UNITED STATES of America, Appellee, v. Wayne FABIAN, Defendant-Appellant.
Defendant-Appellant Wayne Fabian moves, pro se, to recall the December 2002 mandate affirming his conviction. The motion is DENIED.
Fabian was convicted after a jury trial in the Eastern District of New York on two counts of conspiracy to commit robbery in violation of the Hobbs Act, 18 U.S.C. § 1951; one count of attempted Hobbs Act robbery; and one count of brandishing a weapon during a crime of violence. The Hobbs Act prohibits robberies that “obstruct[ ], delay[ ], or affect[ ] [interstate] commerce.” 18 U.S.C. § 1951(a). Evidence at trial showed that Fabian robbed people he believed to be loan sharks and drug dealers. The district court instructed the jury that loansharking and drug trafficking affected interstate commerce and that, if the jury found the purpose of the conspiracies was to obtain proceeds from loansharking and drug trafficking, it should find the interstate-commerce element of the Hobbs Act to be satisfied.
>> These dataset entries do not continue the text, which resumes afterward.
Lemma count_if_ext {A} (f g : A -> bool) (l : list A) :
  (forall a, In a l -> f a = g a) -> count_if f l = count_if g l.
Proof.
  induction l as [|a l IH]; intros H; [reflexivity|].
  rewrite !count_if_step, (H a (or_introl eq_refl)), IH; [reflexivity|].
  intros x Hx. apply H. now right.
Qed.

Lemma count_if_le {A} (f g : A -> bool) (l : list A) :
  (forall a, In a l -> f a = true -> g a = true) ->
  count_if f l <= count_if g l.
Proof.
  induction l as [|a l IH]; intros H; [reflexivity|].
  rewrite !count_if_step.
  specialize (IH (fun x Hx => H x (or_intror Hx))).
  pose proof (H a (or_introl eq_refl)) as Ha.
  destruct (f a), (g a); lia.
Qed.

(** X2: With two distinct labels, the positive decisions are as many as the
    scores [>=] the threshold. *)
Theorem apply_threshold_positives :
  forall (scores : list float) (t : float) (pos neg : Z),
    pos <> neg ->
    count_if (Z.eqb pos) (apply_threshold scores t pos neg) = at_least t scores
    /\ count_if (Z.eqb neg) (apply_threshold scores t pos neg)
       = len scores - at_least t scores.
Proof.
  intros scores t pos neg Hpn. rewrite apply_threshold_map, !count_if_map.
  unfold at_least, label_of.
  induction scores as [|s scores [IH1 IH2]]; [split; reflexivity|].
  rewrite !count_if_step, IH1, IH2. unfold len. cbn [List.length].
  destruct (fgeb s t).
  - rewrite Z.eqb_refl, (proj2 (Z.eqb_neq neg pos)) by congruence. lia.
  - rewrite Z.eqb_refl, (proj2 (Z.eqb_neq pos neg)) by congruence. lia.
Qed.

Lemma apply_threshold_positives_witness :
  count_if (Z.eqb 1) (apply_threshold [literal 2 10; literal 7 10] (literal 5 10) 1 0)
  = at_least (literal 5 10) [literal 2 10; literal 7 10].
Proof.
  apply (apply_threshold_positives [literal 2 10; literal 7 10] (literal 5 10) 1 0).
  lia.
Defined.

(** *** Raising the threshold *)

(** X3: Raising the threshold turns no negative decision into a positive
    one, so the scores at or above it are no more. *)
Theorem apply_threshold_monotone :
  forall (scores : list float) (t1 t2 : float) (pos neg : Z),
    fleb t1 t2 = true ->
    Forall2 (fun l1 l2 => l2 = pos -> l1 = pos)
            (apply_threshold scores t1 pos neg)
            (apply_threshold scores t2 pos neg)
    /\ (forall s, fgeb s t2 = true -> fgeb s t1 = true)
    /\ at_least t2 scores <= at_least t1 scores.
Proof.
  intros scores t1 t2 pos neg Ht.
  assert (Hs : forall s, fgeb s t2 = true -> fgeb s t1 = true).
  { intros s Hs. unfold fgeb in *. now apply (fleb_trans t1 t2 s). }
  split; [|split; [exact Hs|]].
  - rewrite !apply_threshold_map.
    induction scores as [|s scores IH]; simpl; constructor; [|exact IH].
    unfold label_of. destruct (fgeb s t2) eqn:H2.
    + now rewrite (Hs s H2).
    + intros <-. now destruct (fgeb s t1).
  - unfold at_least. apply count_if_le. intros s _. apply Hs.
Qed.

Lemma apply_threshold_monotone_witness :
  at_least (literal 5 10) [literal 2 10; literal 7 10; literal 4 10]
  <= at_least (literal 3 10) [literal 2 10; literal 7 10; literal 4 10].
Proof.
  apply (apply_threshold_monotone [literal 2 10; literal 7 10; literal 4 10]
                                  (literal 3 10) (literal 5 10) 1 0).
  reflexivity.
Defined.

(** *** Not-a-number *)

(** X4: Every comparison with NaN is false: a NaN threshold gives only
    negative decisions, and a NaN score is negative at every
    threshold. *)
Theorem apply_threshold_nan :
  forall (scores : list float) (t : float) (pos neg : Z),
    apply_threshold scores S754_nan pos neg = repeat neg (List.length scores)
    /\ (forall i, nth_error scores i = Some S754_nan ->
                  nth_error (apply_threshold scores t pos neg) i = Some neg).
Proof.
  intros scores t pos neg. split.
  - rewrite apply_threshold_map.
    induction scores as [|s scores IH]; [reflexivity|].
    simpl. rewrite IH. unfold label_of. now destruct s.
  - intros i Hi. rewrite apply_threshold_map, nth_error_map, Hi. simpl.
    unfold label_of, fgeb, fleb, SFleb. now destruct t.
Qed.

End ThresholdsMore.

(* ================================================================= *)
(** ** Further properties of the confusion counts *)

Module MetricsMore.

Import Metrics Spec Derived MetricsFacts ThresholdsMore.

(** *** Materialisation *)

Lemma to_list_int_name values name name' l :
  _to_list_int values name = Ok l -> _to_list_int values name' = Ok l.
Proof.
  unfold _to_list_int. destruct (to_list values) as [out|]; [|discriminate].
  intros H. apply check_ints_ok in H. now apply check_ints_ok.
Qed.

Lemma to_list_int_seq_obj l name : _to_list_int (seq_obj l) name = Ok l.
Proof. unfold _to_list_int, seq_obj. simpl. now apply check_ints_ok. Qed.

(** X5: Validation is a round trip: what [_to_list_int] returns is the
    sequence it was given, it is accepted again under any name, and
    every sequence of int instances is accepted unchanged. *)
Theorem to_list_int_round_trip :
  forall (values : object) (name name' : string) (l : list int_obj),
    _to_list_int values name = Ok l ->
    to_list values = Some (map of_int_obj l)
    /\ _to_list_int (seq_obj l) name' = Ok l
    /\ _to_list_int values name' = Ok l
    /\ (forall l', _to_list_int (seq_obj l') name = Ok l').
Proof.
  intros values name name' l H. split; [|split; [|split]].
  - unfold _to_list_int in H. destruct (to_list values) as [out|]; [|discriminate].
    apply check_ints_ok in H. now subst.
  - apply to_list_int_seq_obj.
  - now apply (to_list_int_name values name).
  - intros l'. apply to_list_int_seq_obj.
Qed.

Lemma to_list_int_round_trip_witness :
  to_list (PyList [PyInt 3; PyBool true]) = Some (map of_int_obj [IInt 3; IBool true])
  /\ _to_list_int (seq_obj [IInt 3; IBool true]) "y_pred" = Ok [IInt 3; IBool true]
  /\ _to_list_int (PyList [PyInt 3; PyBool true]) "y_pred" = Ok [IInt 3; IBool true]
  /\ (forall l', _to_list_int (seq_obj l') "y_true" = Ok l').
Proof.
  apply (to_list_int_round_trip (PyList [PyInt 3; PyBool true]) "y_true" "y_pred").
  reflexivity.
Defined.

(** *** The counting loop, in closed form *)

Lemma count_pairs_fold pos neg strict pairs : forall i c c',
  count_pairs pos neg strict i pairs c = Ok c' <->
  (strict = true -> Forall (fun tp => pair_ok pos neg tp = true) pairs)
  /\ c' = fold_left (fun c tp => tally (int_eqb (fst tp) pos)
                                       (int_eqb (snd tp) pos) c) pairs c.
Proof.
  induction pairs as [|[t p] pairs IH]; intros i c c'; simpl.
  - split.
    + intros [= <-]. split; [constructor | reflexivity].
    + intros [_ ->]. reflexivity.
  - unfold pair_ok at 1. simpl.
    destruct strict; simpl.
    + destruct (in_labels t pos neg) eqn:Ht; simpl.
      * destruct (in_labels p pos neg) eqn:Hp; simpl.
        -- rewrite IH. split.
           ++ intros [Hall ->]. split; [|reflexivity].
              intros _. constructor; [unfold pair_ok; simpl; now rewrite Ht, Hp|].
              now apply Hall.
           ++ intros [Hall ->]. split; [|reflexivity].
              intros _. specialize (Hall eq_refl). now inversion Hall.
        -- split; [discriminate|]. intros [Hall _].
           specialize (Hall eq_refl). inversion Hall as [|x l Hx _]; subst.
           unfold pair_ok in Hx. simpl in Hx. rewrite Ht, Hp in Hx. discriminate.
      * split; [discriminate|]. intros [Hall _].
        specialize (Hall eq_refl). inversion Hall as [|x l Hx _]; subst.
        unfold pair_ok in Hx. simpl in Hx. rewrite Ht in Hx. discriminate.
    + rewrite IH. split.
      * intros [_ ->]. split; [discriminate | reflexivity].
      * intros [_ ->]. split; [discriminate | reflexivity].
Qed.

(** [confusion_counts] returns exactly on two integer sequences of equal
    length whose labels, under strict validation, are all among the two
    labels; it then returns the tally of the pairs. *)
Lemma confusion_counts_Ok_iff y_true y_pred pos neg strict c :
  confusion_counts y_true y_pred pos neg strict = Ok c <->
  exists yt yp,
    _to_list_int y_true "y_true" = Ok yt
    /\ _to_list_int y_pred "y_pred" = Ok yp
    /\ List.length yt = List.length yp
    /\ (strict = true ->
        Forall (fun tp => pair_ok pos neg tp = true) (combine yt yp))
    /\ c = tally_all pos (combine yt yp).
Proof.
  split.
  - intros H. destruct (confusion_counts_Ok_inv _ _ _ _ _ _ H)
      as (yt & yp & Ht & Hp & Hlen & Hc).
    apply count_pairs_fold in Hc. destruct Hc as [Hall ->].
    exists yt, yp. repeat split; assumption.
  - intros (yt & yp & Ht & Hp & Hlen & Hall & ->).
    rewrite (confusion_counts_materialised _ _ _ _ _ _ _ Ht Hp).
    rewrite (proj2 (Nat.eqb_eq _ _) Hlen).
    apply count_pairs_fold. split; [assumption | reflexivity].
Qed.

Lemma tally_all_counts pos pairs :
  tally_all pos pairs
  = mkCounts
      (count_if (fun x => int_eqb (fst x) pos && int_eqb (snd x) pos) pairs)
      (count_if (fun x => negb (int_eqb (fst x) pos) && int_eqb (snd x) pos) pairs)
      (count_if (fun x => negb (int_eqb (fst x) pos) && negb (int_eqb (snd x) pos)) pairs)
      (count_if (fun x => int_eqb (fst x) pos && negb (int_eqb (snd x) pos)) pairs).
Proof. unfold tally_all. rewrite fold_tally_counts. reflexivity. Qed.

(** *** Non-negative counts *)

(** X6: The four counters are never negative, and none exceeds the number of
    pairs. *)
Theorem confusion_counts_nonneg :
  forall (y_true y_pred : object) (pos neg : Z) (strict : bool)
         (c : ConfusionCounts),
    confusion_counts y_true y_pred pos neg strict = Ok c ->
    0 <= tp c <= total c /\ 0 <= fp c <= total c
    /\ 0 <= tn c <= total c /\ 0 <= fn c <= total c.
Proof.
  intros y_true y_pred pos neg strict c H.
  apply confusion_counts_Ok_iff in H.
  destruct H as (yt & yp & _ & _ & _ & _ & ->).
  rewrite tally_all_counts. unfold total. simpl.
  pose proof (count_if_nonneg (fun x : int_obj * int_obj =>
    int_eqb (fst x) pos && int_eqb (snd x) pos) (combine yt yp)).
  pose proof (count_if_nonneg (fun x : int_obj * int_obj =>
    negb (int_eqb (fst x) pos) && int_eqb (snd x) pos) (combine yt yp)).
  pose proof (count_if_nonneg (fun x : int_obj * int_obj =>
    negb (int_eqb (fst x) pos) && negb (int_eqb (snd x) pos)) (combine yt yp)).
  pose proof (count_if_nonneg (fun x : int_obj * int_obj =>
    int_eqb (fst x) pos && negb (int_eqb (snd x) pos)) (combine yt yp)).
  lia.
Qed.

Lemma confusion_counts_nonneg_witness :
  0 <= 1 <= total (mkCounts 1 1 1 1) /\ 0 <= 1 <= total (mkCounts 1 1 1 1)
  /\ 0 <= 1 <= total (mkCounts 1 1 1 1) /\ 0 <= 1 <= total (mkCounts 1 1 1 1).
Proof.
  apply (confusion_counts_nonneg (int_list [1; 0; 1; 0]) (int_list [1; 1; 0; 0])
                                 1 0 true (mkCounts 1 1 1 1)).
  reflexivity.
Defined.

(** *** Exchanging the two sequences *)

Lemma combine_swap {A B} (a : list A) (b : list B) :
  combine b a = map (fun x => (snd x, fst x)) (combine a b).
Proof.
  revert b. induction a as [|x a IH]; intros [|y b]; simpl; try reflexivity.
  now rewrite IH.
Qed.

(** X7: With the true and the predicted labels exchanged, false positives
    and false negatives change places and nothing else changes. *)
Theorem confusion_counts_transpose :
  forall (y_true y_pred : object) (pos neg : Z) (strict : bool)
         (c : ConfusionCounts),
    confusion_counts y_true y_pred pos neg strict = Ok c ->
    confusion_counts y_pred y_true pos neg strict = Ok (transpose c).
Proof.
  intros y_true y_pred pos neg strict c H.
  apply confusion_counts_Ok_iff in H.
  destruct H as (yt & yp & Ht & Hp & Hlen & Hall & ->).
  apply confusion_counts_Ok_iff. exists yp, yt.
  split; [now apply (to_list_int_name y_pred "y_pred")|].
  split; [now apply (to_list_int_name y_true "y_true")|].
  split; [now symmetry|]. rewrite (combine_swap yt yp). split.
  - intros Hs. specialize (Hall Hs). apply Forall_map.
    eapply Forall_impl; [|exact Hall]. intros [t p]. unfold pair_ok. simpl.
    now rewrite andb_comm.
  - rewrite !tally_all_counts, !count_if_map. unfold transpose. simpl.
    apply mkCounts_eq; apply count_if_ext; intros [t p] _; simpl;
      now destruct (int_eqb t pos), (int_eqb p pos).
Qed.

Lemma confusion_counts_transpose_witness :
  confusion_counts (int_list [1; 1; 0]) (int_list [1; 0; 0]) 1 0 true
  = Ok (transpose (mkCounts 1 1 1 0)).
Proof.
  apply (confusion_counts_transpose (int_list [1; 0; 0]) (int_list [1; 1; 0])
                                    1 0 true (mkCounts 1 1 1 0)).
  reflexivity.
Defined.

(** *** Exchanging the two labels *)

Lemma pair_ok_swap pos neg tp : pair_ok neg pos tp = pair_ok pos neg tp.
Proof.
  unfold pair_ok, in_labels.
  now rewrite (orb_comm (int_eqb (fst tp) neg)), (orb_comm (int_eqb (snd tp) neg)).
Qed.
In December 2002, we affirmed Fabian's conviction, rejecting his argument that the Government failed to prove that his crimes affected interstate commerce. We held that, as a matter of law, drug dealing and loansharking have an effect on interstate commerce. See United States v. Fabian, 312 F.3d 550, 555-56 (2d Cir.2002). That same month, we issued the mandate affirming Fabian's conviction.
In May 2004, Fabian, pro se, moved to vacate his sentence pursuant to 28 U.S.C. § 2255. Fabian argued, among other things, that the jury instructions that drug trafficking and loansharking affected interstate commerce violated his rights to due process and a jury trial. While that motion was pending in the district court, this Court held that the Government must prove beyond a reasonable doubt that a defendant's conduct affected interstate commerce under the Hobbs Act, abrogating in part our decision affirming Fabian's conviction. See United States v. Parkes, 497 F.3d 220, 229-30 (2d Cir.2007). Shortly after the Court decided Parkes, the district court denied Fabian's § 2255 motion, holding that Parkes did not entitle Fabian to relief. In February 2008, we denied Fabian's motion for a certificate of appealability.
Fabian now moves to recall the 2002 mandate affirming his conviction.
We have held that when a defendant moves to recall the mandate based on intervening precedent that calls into question the merits of the decision affirming his conviction, we construe the motion as one to vacate the defendant's sentence pursuant to 28 U.S.C. § 2255. See Bottone v. United States, 350 F.3d 59, 63 (2d Cir.2003). The defendant in Bottone had previously filed an unsuccessful § 2255 motion, and we denied the motion to recall the mandate because it did not satisfy the standard for filing a second or successive motion. See id. at 62-63. Section 2255 “is generally the proper vehicle for a federal prisoner's challenge to his conviction and sentence,” Jiminian v. Nash, 245 F.3d 144, 146-47 (2d Cir.2001), and it prevents a defendant from filing a second collateral challenge unless we determine that the motion is based on newly discovered evidence demonstrating that no reasonable factfinder would have found the defendant guilty, or “a new rule of constitutional law, made retroactive to cases on collateral review by the Supreme Court, that was previously unavailable,” 28 U.S.C. § 2255(h).
Bottone is controlling here. Fabian relies on this Court's decision in Parkes to argue that his conviction was wrongly upheld. He therefore “questions the merits of the underlying decision” affirming his conviction. Bottone, 350 F.3d at 63. Because this motion would be Fabian's second under § 2255, he must demonstrate that it is based on newly discovered evidence or a new rule of constitutional law made retroactive by the Supreme Court. See 28 U.S.C. § 2255(h). He has done neither. Fabian presents no new evidence, and, even assuming Parkes established a new constitutional rule, the Supreme Court has not made any such new rule retroactive to cases on collateral review. Therefore, Fabian cannot file a second § 2255 motion. As we have said, a defendant “cannot evade the successive petition restrictions of 28 U.S.C. § 2255 ․ by framing his claims as a motion to recall the mandate.” Bottone, 350 F.3d at 63.
For the foregoing reasons, the motion to recall the mandate, construed as an application to file a second or successive § 2255 motion, is DENIED.